Equivariant neural networks build symmetry into their architecture — if the input is rotated, the output transforms predictably. This reduces the number of parameters and the amount of training data needed. But the constraint might also reduce expressiveness: by forcing the network to respect symmetry, you might prevent it from representing functions that a generic network could capture.
Siegel and colleagues (arXiv:2602.20370) prove that this doesn't happen. For equivariant functions — the functions the architecture is designed to learn — equally-sized ReLU networks and equivariant architectures have the same approximation rates. The quantitative bounds are equal. Deep Sets, Transformers, Sumformers, and networks with joint invariance to permutations and rigid motions all match generic MLPs on their target function classes.

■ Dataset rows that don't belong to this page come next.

(** The error exits of sys_open(). *)
Definition sys_open_bad (ip : nat) : K Z := iunlockput ip ;; end_op ;; ret (-1).
(** What sys_open() stores in the new file. *)
Definition open_file (ip : nat) (x : inode) (omode : Z) (f : file) : file :=
  let f := if i_type x =? T_DEVICE then set_f_major (i_major x) (set_f_type FD_DEVICE f)
           else set_f_off 0 (set_f_type FD_INODE f) in
  set_f_writable (bit omode O_WRONLY || bit omode O_RDWR)
    (set_f_readable (negb (bit omode O_WRONLY)) (set_f_ip (Some ip) f)).
(** The rest of sys_open(), with the inode locked. *)
Definition open_inode (ip : nat) (omode : Z) : K Z :=
  x <- get (λ s, inode_at s ip) ;;
  if (i_type x =? T_DEVICE) && ((i_major x <? 0) || (NDEV <=? i_major x)) then sys_open_bad ip else
  o <- filealloc ;;
  match o with
  | None => sys_open_bad ip
  | Some f =>
      fd <- fdalloc f ;;
      if fd <? 0 then fileclose f ;; sys_open_bad ip else
      modify (upd_file f (open_file ip x omode)) ;;
      when (bit omode O_TRUNC && (i_type x =? T_FILE)) (itrunc ip) ;;
      iunlock (Some ip) ;;
      end_op ;;
      ret fd
  end.
Definition sys_open (junk : list Z) : K Z :=
  omode <- argint 1 ;;
  path <- argstr 0 MAXPATH ;;
  match path with
  | None => ret (-1)
  | Some path =>
      begin_op ;;
      if bit omode O_CREATE then
        o <- create junk path T_FILE 0 0 ;;
        match o with
        | None => end_op ;; ret (-1)
        | Some ip => open_inode ip omode
        end
      else
        o <- namei path ;;
        match o with
        | None => end_op ;; ret (-1)
        | Some ip =>
            ilock (Some ip) ;;
            t <- get (λ s, i_type (inode_at s ip)) ;;
            if (t =? T_DIR) && negb (omode =? O_RDONLY) then sys_open_bad ip
            else open_inode ip omode
        end
  end.

Definition sys_mkdir (junk : list Z) : K Z :=
  begin_op ;;
  path <- argstr 0 MAXPATH ;;
  o <- (match path with None => ret None | Some path => create junk path T_DIR 0 0 end) ;;
  match o with
  | None => end_op ;; ret (-1)
  | Some ip => iunlockput ip ;; end_op ;; ret 0
  end.

(** create() takes the numbers as [short]s. *)
Definition sys_mknod (junk : list Z) : K Z :=
  begin_op ;;
  major <- argint 1 ;;
  minor <- argint 2 ;;
  path <- argstr 0 MAXPATH ;;
  o <- (match path with None => ret None | Some path => create junk path T_DEVICE (i16 major) (i16 minor) end) ;;
  match o with
  | None => end_op ;; ret (-1)
  | Some ip => iunlockput ip ;; end_op ;; ret 0
  end.

Definition sys_chdir : K Z :=
  p <- curproc ;;
  begin_op ;;
  path <- argstr 0 MAXPATH ;;
  o <- (match path with None => ret None | Some path => namei path end) ;;
  match o with
  | None => end_op ;; ret (-1)
  | Some ip =>
      ilock (Some ip) ;;
      t <- get (λ s, i_type (inode_at s ip)) ;;
      if negb (t =? T_DIR) then iunlockput ip ;; end_op ;; ret (-1) else
      iunlock (Some ip) ;;
      cwd <- get (λ s, p_cwd (proc_at s p)) ;;
      c <- deref cwd ;;
      iput c ;;
      end_op ;;
      modify (upd_proc p (set_p_cwd (Some ip))) ;;
      ret 0
  end.

(** The loop of sys_exec() that fetches the arguments, [n] entries of [argv] left: the
    pages allocated and the strings in them, and whether it reached the end. *)
Fixpoint fetch_args (n : nat) (uargv i : Z) (pages : list Z) (args : list (list Z))
    : K (list Z * list (list Z) * bool) :=
  match n with
  | O => ret (pages, args, false)
  | S n =>
      o <- fetchaddr (u64 (uargv + 8 * i)) ;;
      match o with
      | None => ret (pages, args, false)
      | Some uarg =>
          if uarg =? 0 then ret (pages, args, true) else
          pg <- kalloc ;;
          if pg =? 0 then ret (pages, args, false) else
          p <- curproc ;;
          pt <- pagetable_of p ;;
          r <- copyinstr pt uarg PGSIZE ;;
          wmem (λ m, write_bytes m pg r.2) ;;
          if r.1 <? 0 then ret (pages ++ [pg], args, false) else
          fetch_args n uargv (i + 1) (pages ++ [pg]) (args ++ [cstr r.2])
      end
  end.
Definition sys_exec : K Z :=
  uargv <- argaddr 1 ;;
  path <- argstr 0 MAXPATH ;;
  match path with
  | None => ret (-1)
  | Some path =>
      r <- fetch_args (Z.to_nat MAXARG) uargv 0 [] [] ;;
      let '(pages, args, ok) := r in
      v <- (if ok : bool then kexec path args else ret (-1)) ;;
      for_each pages kfree ;;
      ret v
  end.

(** Closing both ends again. *)
Definition close_both (rf wf : nat) : K Z := fileclose rf ;; fileclose wf ;; ret (-1).
Definition sys_pipe : K Z :=
  p <- curproc ;;
  fdarray <- argaddr 0 ;;
  o <- pipealloc ;;
  match o with
  | None => ret (-1)
  | Some (rf, wf) =>
      fd0 <- fdalloc rf ;;
      if fd0 <? 0 then close_both rf wf else
      fd1 <- fdalloc wf ;;
      if fd1 <? 0 then set_ofile p (Z.to_nat fd0) None ;; close_both rf wf else
      pt <- pagetable_of p ;;
      r <- copyout pt fdarray (le 4 fd0) ;;
      r <- (if r <? 0 then ret r else copyout pt (u64 (fdarray + 4)) (le 4 fd1)) ;;
      if r <? 0 then
        set_ofile p (Z.to_nat fd0) None ;;
        set_ofile p (Z.to_nat fd1) None ;;
        close_both rf wf
      else ret 0
  end.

The result holds across multiple prominent architectures and symmetry groups. Permutation invariance, permutation equivariance, SE(3) invariance — in each case, the symmetry constraint costs nothing in expressiveness over the relevant function class.
The mechanism: symmetry reduces the function class and the architecture simultaneously. A generic MLP can represent any function, but on equivariant functions it wastes capacity representing symmetry-breaking components it doesn't need. The equivariant architecture removes exactly this wasted capacity. The remaining capacity is sufficient — the reduction in representable functions matches the reduction in architecture.
The general observation: a constraint that removes irrelevant degrees of freedom costs nothing. Symmetry in the architecture eliminates the capacity to represent functions that violate the symmetry — functions you didn't want to learn. The constraint is not a sacrifice; it is pruning of waste. When the constraint matches the structure of the target, it is free.